→ **DATA LISTING**
(** The lines of [splitlines] hold no line boundary and are pieces of the
    text. *)
Lemma splitlines_from_lines (n : nat) :
  forall (x cur line : str),
    List.length x <= n ->
    existsb is_linebreak cur = false ->
    In line (splitlines_from cur x) ->
    existsb is_linebreak line = false /\ part_of line (rev cur ++ x).
Proof.
  induction n as [|n IH]; intros x cur line Hlen Hcur Hin.
  - destruct x; [|cbn in Hlen; lia]. cbn [splitlines_from] in Hin.
    destruct cur as [|c cur]; [contradiction|].
    destruct Hin as [<-|[]]. rewrite existsb_rev_str. split; [exact Hcur|].
    exists [], []. now rewrite !app_nil_r.
  - destruct x as [|c t].
    { cbn [splitlines_from] in Hin. destruct cur as [|c cur]; [contradiction|].
      destruct Hin as [<-|[]]. rewrite existsb_rev_str. split; [exact Hcur|].
      exists [], []. now rewrite !app_nil_r. }
    cbn [List.length] in Hlen. cbn [splitlines_from] in Hin.
    destruct (is_linebreak c) eqn:Hc.
    + destruct Hin as [<-|Hin].
      { rewrite existsb_rev_str. split; [exact Hcur|]. now exists [], (c :: t). }
      assert (Hrest : forall t', (exists skipped, c :: t = skipped ++ t') ->
                List.length t' <= n -> In line (splitlines_from [] t') ->
                existsb is_linebreak line = false /\ part_of line (rev cur ++ c :: t)).
      { intros t' [skipped Hsk] Hlen' Hin'.
        destruct (IH t' [] line Hlen' eq_refl Hin') as [Hline Hpart].
        split; [exact Hline|]. apply (part_of_trans _ _ _ Hpart).
        exists (rev cur ++ skipped), []. cbn [rev app].
        now rewrite app_nil_r, <- app_assoc, Hsk. }
      destruct (c =? 13)%N.
      * destruct t as [|c' t']; [apply (Hrest []); [now exists [c]|cbn; lia|exact Hin]|].
        cbn [List.length] in Hlen.
        destruct (c' =? 10)%N.
        -- apply (Hrest t'); [now exists [c; c']|lia|exact Hin].
        -- apply (Hrest (c' :: t')); [now exists [c]|cbn [List.length]; lia|exact Hin].
      * apply (Hrest t); [now exists [c]|lia|exact Hin].
    + assert (Hcur' : existsb is_linebreak (c :: cur) = false)
        by (cbn [existsb]; now rewrite Hc, Hcur).
      destruct (IH t (c :: cur) line ltac:(lia) Hcur' Hin) as [Hline Hpart].
      split; [exact Hline|]. cbn [rev] in Hpart. now rewrite <- app_assoc in Hpart.
Qed.
Lemma toInt32_sign a i : 31 <= i -> Z.testbit (toInt32 a) i = Z.testbit (toInt32 a) 31.
Proof.
  intros Hi. unfold toInt32.
  pose proof (Z.mod_pos_bound a (2 ^ 32) ltac:(lia)) as Hu.
  destruct (Z.ltb_spec (a mod 2 ^ 32) (2 ^ 31)).
  - rewrite !(testbit_small _ 31); auto; lia.
  - replace (a mod 2 ^ 32 - 2 ^ 32) with (Z.lnot (2 ^ 32 - 1 - a mod 2 ^ 32))
      by (unfold Z.lnot; lia).
    rewrite !Z.lnot_spec by lia.
    rewrite !(testbit_small _ 31); auto; lia.
Qed.

Lemma truthy_band a m a' m' :
  eqm a a' -> eqm m m' -> truthy (band a m) = negb (W32.and a' m' =? 0).
Proof.
  intros Ea Em. unfold truthy. f_equal.
  pose proof (band_eqm a m a' m' Ea Em) as E.
  assert (Hr : 0 <= W32.and a' m' < 2 ^ 32) by (apply Z.mod_pos_bound; lia).
  destruct (Z.eqb_spec (W32.and a' m') 0) as [Hz|Hz].
  - apply Z.eqb_eq. rewrite Hz in E. apply Z.bits_inj'. intros i Hi.
    rewrite Z.bits_0. rewrite eqm_testbit in E.
    destruct (Z.ltb_spec i 32).
    + rewrite E by lia. apply Z.bits_0.
    + unfold band. rewrite Z.land_spec, !(toInt32_sign _ i) by lia.
      rewrite <- Z.land_spec. fold (band a m). rewrite E by lia. apply Z.bits_0.
  - apply Z.eqb_neq. intros Hb. rewrite Hb in E. apply Hz.
    unfold eqm in E. rewrite (Z.mod_small (W32.and a' m')) in E by lia.
    now rewrite <- E.
Qed.

End JSWords.

(** ** The block step computes the specified recurrence *)

Create HintDb w32.
#[local] Hint Resolve eqm_refl bor_eqm band_eqm bxor_eqm bnot_eqm add_eqm shl1_eqm : w32.

Lemma eqm_store x y : eqm x y -> W32.wrap y = y -> toUint32 x = y.
Proof.
  unfold eqm, toUint32, W32.wrap. intros -> E. exact E.
Qed.

Lemma advanceWords_spec pV mV eq hIn mask :
  (let '(hOut, pV', mV') := advanceWords pV mV eq hIn mask in
   (hOut, toUint32 pV', toUint32 mV'))
  = blockTransition_spec pV mV eq hIn mask.
Proof.
  unfold advanceWords, blockTransition_spec.
  destruct (hIn <? 0); [|destruct (0 <? hIn)];
    repeat match goal with
    | |- context [truthy (band ?a ?m)] =>
        match goal with
        | |- context [W32.and ?a' ?m' =? 0] =>
            rewrite (truthy_band a m a' m') by (auto 30 with w32)
        end
    end.
  all: repeat match goal with
    | |- context [if negb ?c then _ else _] => destruct c; simpl negb; cbv iota
    end.
  all: repeat apply f_equal2; try reflexivity.
  all: apply eqm_store; [auto 30 with w32 | unfold W32.or, W32.and, W32.wrap; apply Zmod_mod].
Qed.

Lemma set_congruent a b x y : toUint32 x = y -> W32.wrap y = y -> set a b x = set a b y.
Proof.
  intros Hx Hy. unfold set. destruct (b <? 0); [reflexivity|].
  f_equal. unfold W32.wrap in Hy. unfold toUint32 in *. congruence.
Qed.

Lemma blockTransition_spec_words pV mV eq hIn mask :
  let '(_, P', M') := blockTransition_spec pV mV eq hIn mask in
  W32.wrap P' = P' /\ W32.wrap M' = M'.
Proof.
  unfold blockTransition_spec.
  destruct (hIn <? 0); [|destruct (0 <? hIn)];
    split; unfold W32.or, W32.and, W32.wrap; apply Zmod_mod.
Qed.

(** C5.  [advanceBlock] is a function of the block's [P] and [M] words, the
    profile word of the current symbol, [hIn] and the block's last-row
    mask.  It returns the [hOut] of the specified recurrence over 32-bit
    unsigned words (which is 1, -1 or 0), stores the recurrence's new [P]
    and [M] words (both in [0, 2^32)) into block [b], and leaves the rest
    of the context alone.  This holds for every [hIn], in particular for
    -1, 0 and 1. *)
Theorem advanceBlock_refines_spec (ctx : Context) (peqA : Uint32Array)
  (b hIn : Z) :
  let '(hOut, P', M') :=
    blockTransition_spec (get (P ctx) b) (get (M ctx) b) (get peqA b) hIn
                         (get (lastRowMask ctx) b) in
  advanceBlock ctx peqA b hIn =
    (hOut, mkContext (bMax ctx) (set (P ctx) b P') (set (M ctx) b M')
                     (peq ctx) (lastRowMask ctx))
  /\ (hOut = 1 \/ hOut = -1 \/ hOut = 0)
  /\ 0 <= P' < 2 ^ 32 /\ 0 <= M' < 2 ^ 32.
Proof.
  unfold advanceBlock.
  pose proof (advanceWords_spec (get (P ctx) b) (get (M ctx) b) (get peqA b)
                hIn (get (lastRowMask ctx) b)) as Hw.
  pose proof (blockTransition_spec_words (get (P ctx) b) (get (M ctx) b)
                (get peqA b) hIn (get (lastRowMask ctx) b)) as Hr.
  destruct (advanceWords _ _ _ _ _) as [[h p] m].
  destruct (blockTransition_spec _ _ _ _ _) as [[hOut P'] M'] eqn:Hs.
  injection Hw as -> Hp Hm. destruct Hr as [HP HM].
  split; [|split; [|split]].
  - unfold setM, setP; simpl.
    now rewrite (set_congruent _ _ p P'), (set_congruent _ _ m M').
  - unfold blockTransition_spec in Hs.
    destruct (hIn <? 0); [|destruct (0 <? hIn)];
      injection Hs as <- _ _;
      repeat match goal with
        | |- context [if ?c then _ else _] => destruct c
        end; auto.
  - rewrite <- HP. apply Z.mod_pos_bound. lia.
  - rewrite <- HM. apply Z.mod_pos_bound. lia.
Qed.

(** ** The region list stays merged *)

Section Regions.

Lemma separated_nil : separated [].
Proof. intros i r r' H. discriminate. Qed.

Lemma separated_singleton r : separated [r].
Proof. intros i q q' _ H. destruct i; discriminate. Qed.

Lemma separated_snoc rs q r :
  separated (rs ++ [q]) -> r_end q < r_start r ->
  separated ((rs ++ [q]) ++ [r]).
Proof.
  intros Hs Hlt i a a' Ha Ha'.
  destruct (decide (S i < length (rs ++ [q]))%nat) as [Hi|Hi].
  - rewrite lookup_app_l in Ha by lia. rewrite lookup_app_l in Ha' by lia.
    eapply Hs; eauto.
  - assert (S i = length (rs ++ [q])) as Hlen.
    { apply lookup_lt_Some in Ha'. rewrite length_app in Ha'. simpl in Ha'. lia. }
    rewrite lookup_app_r in Ha' by lia.
    replace (S i - length (rs ++ [q]))%nat with 0%nat in Ha' by lia.
    simpl in Ha'. injection Ha' as <-.
    rewrite lookup_app_l in Ha by lia.
    rewrite length_app in Hlen. simpl in Hlen.
    rewrite lookup_app_r in Ha by lia.
    replace (i - length rs)%nat with 0%nat in Ha by lia.
    simpl in Ha. injection Ha as <-. exact Hlt.
Qed.

Lemma separated_extend rs q e :
  separated (rs ++ [q]) -> separated (rs ++ [mkRegion (r_start q) e]).
Proof.
  intros Hs i a a' Ha Ha'.
  assert (S i < length rs + 1)%nat as Hi.
  { apply lookup_lt_Some in Ha'. rewrite length_app in Ha'. simpl in Ha'. lia. }
  rewrite lookup_app_l in Ha by lia.
  destruct (decide (S i < length rs)%nat) as [Hlt|Hge].
  - rewrite lookup_app_l in Ha' by lia.
    apply (Hs i a a'); rewrite lookup_app_l by lia; assumption.
  - rewrite lookup_app_r in Ha' by lia.
    replace (S i - length rs)%nat with 0%nat in Ha' by lia.
    simpl in Ha'. injection Ha' as <-. simpl.
    apply (Hs i a q).
    + rewrite lookup_app_l by lia. assumption.
    + rewrite lookup_app_r by lia.
      replace (S i - length rs)%nat with 0%nat by lia. reflexivity.
Qed.

Lemma addRegion_nil s e : addRegion [] s e = [mkRegion s e].
Proof. reflexivity. Qed.

Lemma addRegion_merge rs q s e :
  s <= r_end q ->
  addRegion (rs ++ [q]) s e = rs ++ [mkRegion (r_start q) e].
Proof.
  intros Hle. unfold addRegion.
  rewrite length_app. simpl.
  replace (length rs + 1 - 1)%nat with (length rs + 0)%nat by lia.
  rewrite lookup_app_r by lia.
  replace (length rs + 0 - length rs)%nat with 0%nat by lia. simpl.
  destruct (Z.leb_spec s (r_end q)); [|lia].
  rewrite insert_app_r. reflexivity.
Qed.

Lemma addRegion_push rs q s e :
  r_end q < s ->
  addRegion (rs ++ [q]) s e = (rs ++ [q]) ++ [mkRegion s e].
Proof.
  intros Hlt. unfold addRegion.
  rewrite length_app. simpl.
  replace (length rs + 1 - 1)%nat with (length rs + 0)%nat by lia.
  rewrite lookup_app_r by lia.
  replace (length rs + 0 - length rs)%nat with 0%nat by lia. simpl.
  destruct (Z.leb_spec s (r_end q)); [lia|]. reflexivity.
Qed.

Lemma addRegion_separated rs s e :
  separated rs -> separated (addRegion rs s e).
Proof.
  intros Hs. destruct rs as [|q rs _] using rev_ind.
  - rewrite addRegion_nil. apply separated_singleton.
  - destruct (Z.le_gt_cases s (r_end q)).
    + rewrite addRegion_merge by assumption. now apply separated_extend.
    + rewrite addRegion_push by lia. now apply separated_snoc.
Qed.

Lemma regionsStep_separated text n k e st j :
  separated (f_regions st) ->
  separated (f_regions (regionsStep text n k e st j)).
Proof.
  intros Hs. unfold regionsStep.
  destruct (column _ _ _ _ _ _ _) as [[ctx score] y].
  destruct (_ && _); simpl; auto using addRegion_separated.
Qed.

Lemma regionsScan_separated text n k e js st :
  separated (f_regions st) ->
  separated (f_regions (fold_left (regionsStep text n k e) js st)).
Proof.
  revert st. induction js as [|j js IH]; intros st Hs; simpl; auto.
  apply IH, regionsStep_separated, Hs.
Qed.

Lemma findMatchRegions_separated text patterns k :
  separated (findMatchRegions text patterns k).
Proof.
  unfold findMatchRegions. destruct patterns as [|p ps].
  - apply separated_nil.
  - apply regionsScan_separated. apply separated_nil.
Qed.

End Regions.

(** ** Regions lie in the text *)

Section ArrayBounds.

Lemma toUint32_nonneg x : 0 <= toUint32 x.
Proof. unfold toUint32. apply Z.mod_pos_bound. lia. Qed.

Lemma set_nonneg a i v : nonneg a -> nonneg (set a i v).
Proof.
  intros H. unfold set. destruct (i <? 0); [exact H|].
  apply Forall_insert; [exact H | apply toUint32_nonneg].
Qed.

Lemma get_nonneg a i : nonneg a -> 0 <= get a i.
Proof.
  intros H. unfold get. destruct (i <? 0); [lia|].
  destruct (a !! Z.to_nat i) as [x|] eqn:E; simpl; [|lia].
  exact (Forall_lookup_1 _ _ _ _ H E).
Qed.

Lemma newArray_nonneg n : nonneg (newArray n).
Proof. unfold nonneg, newArray. apply Forall_replicate. lia. Qed.

Lemma resetScore_nonneg patLen bMax score y :
  nonneg score -> nonneg (resetScore patLen bMax score y).
Proof.
  intros H. unfold resetScore. apply set_nonneg.
  revert score H. induction (seqZ 0 (y + 1)) as [|b bs IH]; intros score H;
    simpl; [exact H|].
  apply IH, set_nonneg, H.
Qed.

End ArrayBounds.

Section ColumnInvariant.

Lemma advanceBlock_bMax ctx peqA b hIn :
  bMax (snd (advanceBlock ctx peqA b hIn)) = bMax ctx.
Proof.
  unfold advanceBlock. destruct (advanceWords _ _ _ _ _) as [[h p] m].
  reflexivity.
Qed.

Lemma advanceActive_invariant ctx score peqA y :
  nonneg score ->
  let '(ctx', score', _) := advanceActive ctx score peqA y in
  nonneg score' /\ bMax ctx' = bMax ctx.
Proof.
  unfold advanceActive. generalize 0 at 2. revert ctx score.
  induction (seqZ 0 (y + 1)) as [|b bs IH]; intros ctx score carry H; simpl.
  - split; [exact H | reflexivity].
  - pose proof (advanceBlock_bMax ctx peqA b carry) as Hb.
    destruct (advanceBlock ctx peqA b carry) as [carry' ctx'] eqn:E.
    simpl in Hb.
    specialize (IH ctx' (set score b (get score b + carry')) carry'
                   (set_nonneg _ _ _ H)).
    destruct (fold_left _ bs _) as [[ctx'' score''] carry''].
    destruct IH as [IH1 IH2]. split; [exact IH1 | congruence].
Qed.

Lemma shrink_range fuel score k y :
  0 <= y -> 0 <= shrink fuel score k y <= y.
Proof.
  revert y. induction fuel as [|fuel IH]; intros y Hy; simpl; [lia|].
  destruct (Z.ltb_spec 0 y); simpl; [|lia].
  destruct (_ <=? _); [|lia].
  specialize (IH (y - 1)). lia.
Qed.

Lemma column_invariant patLen emptyPeq ctx score y k ch :
  nonneg score -> 0 <= y ->
  let '(ctx', score', y') := column patLen emptyPeq ctx score y k ch in
  nonneg score' /\ 0 <= y' /\ bMax ctx' = bMax ctx.
Proof.
  intros Hs Hy. unfold column.
  pose proof (advanceActive_invariant ctx score (lookupPeq ctx emptyPeq ch) y Hs)
    as Ha.
  destruct (advanceActive _ _ _ _) as [[ctx1 score1] carry].
  destruct Ha as [Hs1 Hb1].
  destruct (_ && _).
  - match goal with
    | |- context [advanceBlock ?c ?p ?b ?h] =>
        pose proof (advanceBlock_bMax c p b h) as Hb2;
        destruct (advanceBlock c p b h) as [hOut ctx2]
    end.
    simpl in Hb2. repeat split; [now apply set_nonneg | lia | congruence].
  - pose proof (shrink_range (Z.to_nat y) score1 k y Hy).
    repeat split; [exact Hs1 | lia | exact Hb1].
Qed.

End ColumnInvariant.

Section RegionBounds.

Lemma regionsWithin_mono hi hi' rs :
  hi <= hi' -> regionsWithin hi rs -> regionsWithin hi' rs.
Proof.
  intros Hle. unfold regionsWithin. apply Forall_impl. intros r Hr. lia.
Qed.

Lemma addRegion_within j rs s :
  regionsWithin j rs -> 0 <= s < j + 1 ->
  regionsWithin (j + 1) (addRegion rs s (j + 1)).
Proof.
  intros H Hs. destruct rs as [|q rs _] using rev_ind.
  - rewrite addRegion_nil. repeat constructor; simpl; lia.
  - apply Forall_app in H as [Hrs Hq].
    apply (regionsWithin_mono j (j + 1)) in Hrs; [|lia].
    inversion Hq as [|? ? Hq' _]; subst.
    destruct (Z.le_gt_cases s (r_end q)).
    + rewrite addRegion_merge by assumption.
      apply Forall_app; split; [exact Hrs|].
      repeat constructor; simpl; lia.
    + rewrite addRegion_push by lia.
      apply Forall_app; split; [apply Forall_app; split; [exact Hrs|]|].
      * repeat constructor; lia.
      * repeat constructor; simpl; lia.
Qed.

→ **ACTIVITY**
Look in the material above for the line with "Section Regions." and the line with "Proof. reflexivity. Qed.", and transcribe exactly those lines and all lines between them, nothing more.

→ **RESPONSE TO THE TASK**
Section Regions.

Lemma separated_nil : separated [].
Proof. intros i r r' H. discriminate. Qed.

Lemma separated_singleton r : separated [r].
Proof. intros i q q' _ H. destruct i; discriminate. Qed.

Lemma separated_snoc rs q r :
  separated (rs ++ [q]) -> r_end q < r_start r ->
  separated ((rs ++ [q]) ++ [r]).
Proof.
  intros Hs Hlt i a a' Ha Ha'.
  destruct (decide (S i < length (rs ++ [q]))%nat) as [Hi|Hi].
  - rewrite lookup_app_l in Ha by lia. rewrite lookup_app_l in Ha' by lia.
    eapply Hs; eauto.
  - assert (S i = length (rs ++ [q])) as Hlen.
    { apply lookup_lt_Some in Ha'. rewrite length_app in Ha'. simpl in Ha'. lia. }
    rewrite lookup_app_r in Ha' by lia.
    replace (S i - length (rs ++ [q]))%nat with 0%nat in Ha' by lia.
    simpl in Ha'. injection Ha' as <-.
    rewrite lookup_app_l in Ha by lia.
    rewrite length_app in Hlen. simpl in Hlen.
    rewrite lookup_app_r in Ha by lia.
    replace (i - length rs)%nat with 0%nat in Ha by lia.
    simpl in Ha. injection Ha as <-. exact Hlt.
Qed.

Lemma separated_extend rs q e :
  separated (rs ++ [q]) -> separated (rs ++ [mkRegion (r_start q) e]).
Proof.
  intros Hs i a a' Ha Ha'.
  assert (S i < length rs + 1)%nat as Hi.
  { apply lookup_lt_Some in Ha'. rewrite length_app in Ha'. simpl in Ha'. lia. }
  rewrite lookup_app_l in Ha by lia.
  destruct (decide (S i < length rs)%nat) as [Hlt|Hge].
  - rewrite lookup_app_l in Ha' by lia.
    apply (Hs i a a'); rewrite lookup_app_l by lia; assumption.
  - rewrite lookup_app_r in Ha' by lia.
    replace (S i - length rs)%nat with 0%nat in Ha' by lia.
    simpl in Ha'. injection Ha' as <-. simpl.
    apply (Hs i a q).
    + rewrite lookup_app_l by lia. assumption.
    + rewrite lookup_app_r by lia.
      replace (S i - length rs)%nat with 0%nat by lia. reflexivity.
Qed.

Lemma addRegion_nil s e : addRegion [] s e = [mkRegion s e].
Proof. reflexivity. Qed.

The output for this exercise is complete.